Stored items:
__________________________________________________
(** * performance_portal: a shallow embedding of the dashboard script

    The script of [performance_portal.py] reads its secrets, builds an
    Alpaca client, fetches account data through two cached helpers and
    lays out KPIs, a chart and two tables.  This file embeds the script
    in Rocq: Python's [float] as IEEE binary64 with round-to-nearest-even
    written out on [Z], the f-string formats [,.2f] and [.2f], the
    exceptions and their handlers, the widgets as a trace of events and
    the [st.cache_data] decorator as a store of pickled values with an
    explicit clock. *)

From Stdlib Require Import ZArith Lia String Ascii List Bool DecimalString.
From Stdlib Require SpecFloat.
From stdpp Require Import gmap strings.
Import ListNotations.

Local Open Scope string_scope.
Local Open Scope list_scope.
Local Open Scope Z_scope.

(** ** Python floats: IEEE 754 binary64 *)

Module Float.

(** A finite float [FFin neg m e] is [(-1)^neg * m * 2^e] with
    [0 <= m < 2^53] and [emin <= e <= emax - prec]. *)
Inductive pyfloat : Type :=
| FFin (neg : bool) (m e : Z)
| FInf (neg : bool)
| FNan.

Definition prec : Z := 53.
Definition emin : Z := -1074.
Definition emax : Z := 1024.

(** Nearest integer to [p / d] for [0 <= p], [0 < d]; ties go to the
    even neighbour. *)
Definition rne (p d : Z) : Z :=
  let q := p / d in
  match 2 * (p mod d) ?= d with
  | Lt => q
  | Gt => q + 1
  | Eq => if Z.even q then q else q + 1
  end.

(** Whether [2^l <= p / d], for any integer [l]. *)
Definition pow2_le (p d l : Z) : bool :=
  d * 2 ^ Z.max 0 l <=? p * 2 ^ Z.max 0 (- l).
__________________________________________________
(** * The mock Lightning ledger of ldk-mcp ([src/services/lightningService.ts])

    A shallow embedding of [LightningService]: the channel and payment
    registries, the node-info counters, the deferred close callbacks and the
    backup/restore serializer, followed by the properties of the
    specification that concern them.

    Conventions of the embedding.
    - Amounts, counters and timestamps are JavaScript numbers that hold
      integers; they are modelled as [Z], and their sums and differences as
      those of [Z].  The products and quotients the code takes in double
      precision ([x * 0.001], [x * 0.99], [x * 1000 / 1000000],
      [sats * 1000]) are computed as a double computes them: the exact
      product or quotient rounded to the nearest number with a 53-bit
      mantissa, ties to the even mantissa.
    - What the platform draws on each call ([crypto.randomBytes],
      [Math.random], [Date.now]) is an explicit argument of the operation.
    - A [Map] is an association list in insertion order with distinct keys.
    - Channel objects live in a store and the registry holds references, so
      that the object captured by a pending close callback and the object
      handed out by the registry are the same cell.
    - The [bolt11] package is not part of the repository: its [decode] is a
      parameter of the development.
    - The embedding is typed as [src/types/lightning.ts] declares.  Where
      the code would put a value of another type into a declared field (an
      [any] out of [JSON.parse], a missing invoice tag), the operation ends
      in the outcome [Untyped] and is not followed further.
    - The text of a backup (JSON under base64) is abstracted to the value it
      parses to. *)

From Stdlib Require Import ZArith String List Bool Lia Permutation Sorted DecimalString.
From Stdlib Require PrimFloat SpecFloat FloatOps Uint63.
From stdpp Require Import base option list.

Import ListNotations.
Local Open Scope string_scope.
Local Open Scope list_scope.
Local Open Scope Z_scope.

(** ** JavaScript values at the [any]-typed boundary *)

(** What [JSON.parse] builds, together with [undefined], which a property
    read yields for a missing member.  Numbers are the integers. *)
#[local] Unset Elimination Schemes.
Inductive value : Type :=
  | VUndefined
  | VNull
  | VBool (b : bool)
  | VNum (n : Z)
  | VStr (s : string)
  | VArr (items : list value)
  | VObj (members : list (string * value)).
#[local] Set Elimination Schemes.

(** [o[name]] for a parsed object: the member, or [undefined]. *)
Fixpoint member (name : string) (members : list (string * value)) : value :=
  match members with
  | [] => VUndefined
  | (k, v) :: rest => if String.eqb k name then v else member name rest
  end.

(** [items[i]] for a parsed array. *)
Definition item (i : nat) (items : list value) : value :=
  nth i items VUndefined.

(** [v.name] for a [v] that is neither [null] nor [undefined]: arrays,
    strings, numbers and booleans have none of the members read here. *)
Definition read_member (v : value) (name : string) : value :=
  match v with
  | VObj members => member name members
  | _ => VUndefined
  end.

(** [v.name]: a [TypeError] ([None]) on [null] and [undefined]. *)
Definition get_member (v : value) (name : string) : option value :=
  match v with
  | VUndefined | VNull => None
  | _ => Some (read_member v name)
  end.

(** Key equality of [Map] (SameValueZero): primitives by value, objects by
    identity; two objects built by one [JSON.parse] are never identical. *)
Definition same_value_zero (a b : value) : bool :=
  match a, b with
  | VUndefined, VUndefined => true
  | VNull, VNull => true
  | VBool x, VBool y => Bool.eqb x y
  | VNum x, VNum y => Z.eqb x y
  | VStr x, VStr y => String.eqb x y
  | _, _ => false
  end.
__________________________________________________
Work instructions:
Working from the records above, write out verbatim only the lines from the line containing "From stdpp Require Import gmap strings." through the line containing "d * 2 ^ Z.max".

Exercise response:
From stdpp Require Import gmap strings.
Import ListNotations.

Local Open Scope string_scope.
Local Open Scope list_scope.
Local Open Scope Z_scope.

(** ** Python floats: IEEE 754 binary64 *)

Module Float.

(** A finite float [FFin neg m e] is [(-1)^neg * m * 2^e] with
    [0 <= m < 2^53] and [emin <= e <= emax - prec]. *)
Inductive pyfloat : Type :=
| FFin (neg : bool) (m e : Z)
| FInf (neg : bool)
| FNan.

Definition prec : Z := 53.
Definition emin : Z := -1074.
Definition emax : Z := 1024.

(** Nearest integer to [p / d] for [0 <= p], [0 < d]; ties go to the
    even neighbour. *)
Definition rne (p d : Z) : Z :=
  let q := p / d in
  match 2 * (p mod d) ?= d with
  | Lt => q
  | Gt => q + 1
  | Eq => if Z.even q then q else q + 1
  end.

(** Whether [2^l <= p / d], for any integer [l]. *)
Definition pow2_le (p d l : Z) : bool :=
  d * 2 ^ Z.max 0 l <=? p * 2 ^ Z.max 0 (- l).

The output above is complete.